RAW DATA:
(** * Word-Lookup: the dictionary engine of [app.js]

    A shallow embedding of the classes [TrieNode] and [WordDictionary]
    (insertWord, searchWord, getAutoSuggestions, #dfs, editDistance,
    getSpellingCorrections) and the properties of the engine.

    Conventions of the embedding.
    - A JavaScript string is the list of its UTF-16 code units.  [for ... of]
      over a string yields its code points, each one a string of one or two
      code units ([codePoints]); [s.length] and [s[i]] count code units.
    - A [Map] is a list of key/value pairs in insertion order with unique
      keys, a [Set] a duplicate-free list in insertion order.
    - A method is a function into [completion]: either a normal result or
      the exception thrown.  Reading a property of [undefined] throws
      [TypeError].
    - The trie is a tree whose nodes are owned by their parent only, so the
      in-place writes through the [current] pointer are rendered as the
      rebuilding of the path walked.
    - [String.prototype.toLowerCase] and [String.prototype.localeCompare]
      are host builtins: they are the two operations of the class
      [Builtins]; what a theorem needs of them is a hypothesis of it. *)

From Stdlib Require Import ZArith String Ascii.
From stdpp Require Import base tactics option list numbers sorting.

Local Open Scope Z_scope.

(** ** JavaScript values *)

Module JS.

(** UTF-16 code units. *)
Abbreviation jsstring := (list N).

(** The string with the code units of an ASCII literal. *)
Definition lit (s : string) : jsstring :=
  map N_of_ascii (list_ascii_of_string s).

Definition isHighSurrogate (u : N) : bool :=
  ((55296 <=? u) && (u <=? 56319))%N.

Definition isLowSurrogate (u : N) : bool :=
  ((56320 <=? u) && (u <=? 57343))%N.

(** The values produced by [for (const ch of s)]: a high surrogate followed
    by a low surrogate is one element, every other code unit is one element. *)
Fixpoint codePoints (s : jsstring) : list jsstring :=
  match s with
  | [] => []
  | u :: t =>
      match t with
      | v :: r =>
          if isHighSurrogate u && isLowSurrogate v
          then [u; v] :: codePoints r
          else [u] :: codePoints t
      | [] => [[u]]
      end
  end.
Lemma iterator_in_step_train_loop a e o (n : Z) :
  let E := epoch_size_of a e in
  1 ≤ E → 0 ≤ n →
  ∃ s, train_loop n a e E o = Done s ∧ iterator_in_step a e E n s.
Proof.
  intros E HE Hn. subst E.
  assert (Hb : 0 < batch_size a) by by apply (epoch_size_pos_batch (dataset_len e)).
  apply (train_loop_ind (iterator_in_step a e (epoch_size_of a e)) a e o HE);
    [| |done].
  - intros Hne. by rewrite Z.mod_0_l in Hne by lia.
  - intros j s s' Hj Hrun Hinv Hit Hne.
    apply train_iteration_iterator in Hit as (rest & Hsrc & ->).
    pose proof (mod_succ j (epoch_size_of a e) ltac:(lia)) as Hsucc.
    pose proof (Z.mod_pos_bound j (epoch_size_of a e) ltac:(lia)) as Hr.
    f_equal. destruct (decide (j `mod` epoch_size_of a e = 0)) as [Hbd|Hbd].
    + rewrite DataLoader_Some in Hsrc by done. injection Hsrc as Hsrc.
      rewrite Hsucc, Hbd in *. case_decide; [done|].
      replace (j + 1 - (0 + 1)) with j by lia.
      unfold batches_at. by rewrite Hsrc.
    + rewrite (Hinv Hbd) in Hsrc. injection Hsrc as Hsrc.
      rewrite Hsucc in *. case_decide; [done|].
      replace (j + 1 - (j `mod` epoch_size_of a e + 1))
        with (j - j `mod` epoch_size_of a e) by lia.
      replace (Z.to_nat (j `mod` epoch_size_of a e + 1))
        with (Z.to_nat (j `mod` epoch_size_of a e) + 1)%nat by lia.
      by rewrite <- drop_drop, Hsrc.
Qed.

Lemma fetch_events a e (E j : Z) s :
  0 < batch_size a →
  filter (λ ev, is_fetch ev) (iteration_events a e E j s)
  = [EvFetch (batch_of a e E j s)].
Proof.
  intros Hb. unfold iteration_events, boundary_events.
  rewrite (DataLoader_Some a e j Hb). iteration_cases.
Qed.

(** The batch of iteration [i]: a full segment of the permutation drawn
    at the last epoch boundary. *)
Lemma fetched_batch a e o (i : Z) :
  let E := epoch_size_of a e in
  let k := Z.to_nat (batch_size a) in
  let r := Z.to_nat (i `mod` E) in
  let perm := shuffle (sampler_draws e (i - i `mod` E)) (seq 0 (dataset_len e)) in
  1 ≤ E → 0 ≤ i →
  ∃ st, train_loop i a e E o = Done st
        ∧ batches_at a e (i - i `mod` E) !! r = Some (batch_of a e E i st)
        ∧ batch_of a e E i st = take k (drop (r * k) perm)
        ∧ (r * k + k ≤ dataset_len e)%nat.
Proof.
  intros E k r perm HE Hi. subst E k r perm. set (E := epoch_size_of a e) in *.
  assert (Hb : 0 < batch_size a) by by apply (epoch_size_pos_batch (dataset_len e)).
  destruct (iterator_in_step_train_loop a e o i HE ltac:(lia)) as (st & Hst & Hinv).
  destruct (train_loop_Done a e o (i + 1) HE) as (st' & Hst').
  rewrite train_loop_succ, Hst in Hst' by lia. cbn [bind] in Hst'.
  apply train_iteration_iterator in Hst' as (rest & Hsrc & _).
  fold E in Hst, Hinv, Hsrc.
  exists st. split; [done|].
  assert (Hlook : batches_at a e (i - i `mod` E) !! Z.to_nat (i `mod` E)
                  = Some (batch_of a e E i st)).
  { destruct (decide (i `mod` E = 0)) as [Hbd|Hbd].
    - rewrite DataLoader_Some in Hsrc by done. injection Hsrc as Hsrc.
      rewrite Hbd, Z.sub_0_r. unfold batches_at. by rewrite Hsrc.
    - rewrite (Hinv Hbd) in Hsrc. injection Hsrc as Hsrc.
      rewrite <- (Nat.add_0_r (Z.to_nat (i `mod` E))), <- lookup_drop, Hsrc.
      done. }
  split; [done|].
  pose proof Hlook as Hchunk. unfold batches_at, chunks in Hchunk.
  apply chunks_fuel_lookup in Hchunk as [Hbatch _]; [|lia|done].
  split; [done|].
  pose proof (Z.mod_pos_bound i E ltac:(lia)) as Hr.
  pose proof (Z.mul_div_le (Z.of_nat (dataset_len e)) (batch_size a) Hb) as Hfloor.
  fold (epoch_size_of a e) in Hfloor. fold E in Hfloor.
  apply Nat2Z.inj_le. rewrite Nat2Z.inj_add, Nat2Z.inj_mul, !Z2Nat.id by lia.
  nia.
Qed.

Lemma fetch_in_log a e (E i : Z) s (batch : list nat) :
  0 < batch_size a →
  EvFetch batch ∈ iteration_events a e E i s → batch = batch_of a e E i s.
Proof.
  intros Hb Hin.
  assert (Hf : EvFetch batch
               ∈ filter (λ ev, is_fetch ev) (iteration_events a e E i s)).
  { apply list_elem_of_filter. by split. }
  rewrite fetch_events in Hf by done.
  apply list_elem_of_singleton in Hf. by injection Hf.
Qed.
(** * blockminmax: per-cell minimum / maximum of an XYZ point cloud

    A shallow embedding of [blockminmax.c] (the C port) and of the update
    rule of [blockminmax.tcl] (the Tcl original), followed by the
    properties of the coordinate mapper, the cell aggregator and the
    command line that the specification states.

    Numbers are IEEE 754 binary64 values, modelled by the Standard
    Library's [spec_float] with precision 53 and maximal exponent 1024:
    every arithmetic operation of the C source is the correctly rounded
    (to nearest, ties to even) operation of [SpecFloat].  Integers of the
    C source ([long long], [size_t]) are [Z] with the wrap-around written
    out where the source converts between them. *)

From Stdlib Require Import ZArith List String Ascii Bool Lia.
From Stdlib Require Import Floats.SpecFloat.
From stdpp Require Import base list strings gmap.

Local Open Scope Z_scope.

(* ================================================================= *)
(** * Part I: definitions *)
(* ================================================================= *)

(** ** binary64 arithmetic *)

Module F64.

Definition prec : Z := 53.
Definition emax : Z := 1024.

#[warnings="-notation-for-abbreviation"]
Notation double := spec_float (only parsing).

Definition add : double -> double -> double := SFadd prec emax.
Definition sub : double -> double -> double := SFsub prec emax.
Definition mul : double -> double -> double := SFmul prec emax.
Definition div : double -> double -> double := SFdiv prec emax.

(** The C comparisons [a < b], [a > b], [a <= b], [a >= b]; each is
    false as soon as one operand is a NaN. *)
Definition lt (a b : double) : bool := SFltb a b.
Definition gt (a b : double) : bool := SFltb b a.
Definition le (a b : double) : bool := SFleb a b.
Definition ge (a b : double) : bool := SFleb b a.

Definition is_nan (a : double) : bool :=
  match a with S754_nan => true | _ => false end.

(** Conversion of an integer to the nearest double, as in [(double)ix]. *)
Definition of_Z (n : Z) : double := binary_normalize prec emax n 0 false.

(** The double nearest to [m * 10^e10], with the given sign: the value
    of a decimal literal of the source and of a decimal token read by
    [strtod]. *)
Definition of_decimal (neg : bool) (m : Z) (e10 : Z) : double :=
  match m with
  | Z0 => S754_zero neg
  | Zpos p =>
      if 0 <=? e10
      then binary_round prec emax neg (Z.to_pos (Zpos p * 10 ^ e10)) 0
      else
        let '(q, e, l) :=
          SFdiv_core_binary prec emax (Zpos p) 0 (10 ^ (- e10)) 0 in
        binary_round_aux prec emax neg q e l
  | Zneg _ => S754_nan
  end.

==

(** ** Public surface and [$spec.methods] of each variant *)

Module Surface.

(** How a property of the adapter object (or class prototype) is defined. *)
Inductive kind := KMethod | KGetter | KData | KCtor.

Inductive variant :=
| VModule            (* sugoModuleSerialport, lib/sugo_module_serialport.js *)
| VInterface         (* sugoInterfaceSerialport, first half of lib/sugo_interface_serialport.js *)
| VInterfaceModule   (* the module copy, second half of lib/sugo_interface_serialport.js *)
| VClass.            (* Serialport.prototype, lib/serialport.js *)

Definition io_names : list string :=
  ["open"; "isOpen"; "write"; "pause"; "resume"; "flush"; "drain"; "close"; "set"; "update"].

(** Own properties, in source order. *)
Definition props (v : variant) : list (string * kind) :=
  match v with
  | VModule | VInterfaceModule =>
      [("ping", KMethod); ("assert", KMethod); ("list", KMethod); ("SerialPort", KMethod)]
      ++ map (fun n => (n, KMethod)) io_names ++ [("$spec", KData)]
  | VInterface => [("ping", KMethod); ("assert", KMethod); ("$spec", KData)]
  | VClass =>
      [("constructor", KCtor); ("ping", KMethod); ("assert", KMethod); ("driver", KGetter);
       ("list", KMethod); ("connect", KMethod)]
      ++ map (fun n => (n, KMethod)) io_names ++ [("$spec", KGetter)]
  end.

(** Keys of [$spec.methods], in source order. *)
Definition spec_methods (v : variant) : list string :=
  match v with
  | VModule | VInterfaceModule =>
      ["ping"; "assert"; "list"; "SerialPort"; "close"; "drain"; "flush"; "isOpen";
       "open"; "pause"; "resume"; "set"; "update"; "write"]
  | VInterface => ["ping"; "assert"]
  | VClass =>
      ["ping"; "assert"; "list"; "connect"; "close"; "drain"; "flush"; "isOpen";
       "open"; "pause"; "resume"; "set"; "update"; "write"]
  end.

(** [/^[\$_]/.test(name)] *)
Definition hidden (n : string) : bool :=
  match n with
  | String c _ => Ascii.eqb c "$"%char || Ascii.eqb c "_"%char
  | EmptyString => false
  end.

TASK BRIEF: Based on the material above, how many lines contain the string "Hsucc"? State the number alone.

COMPLETED EXERCISE: 3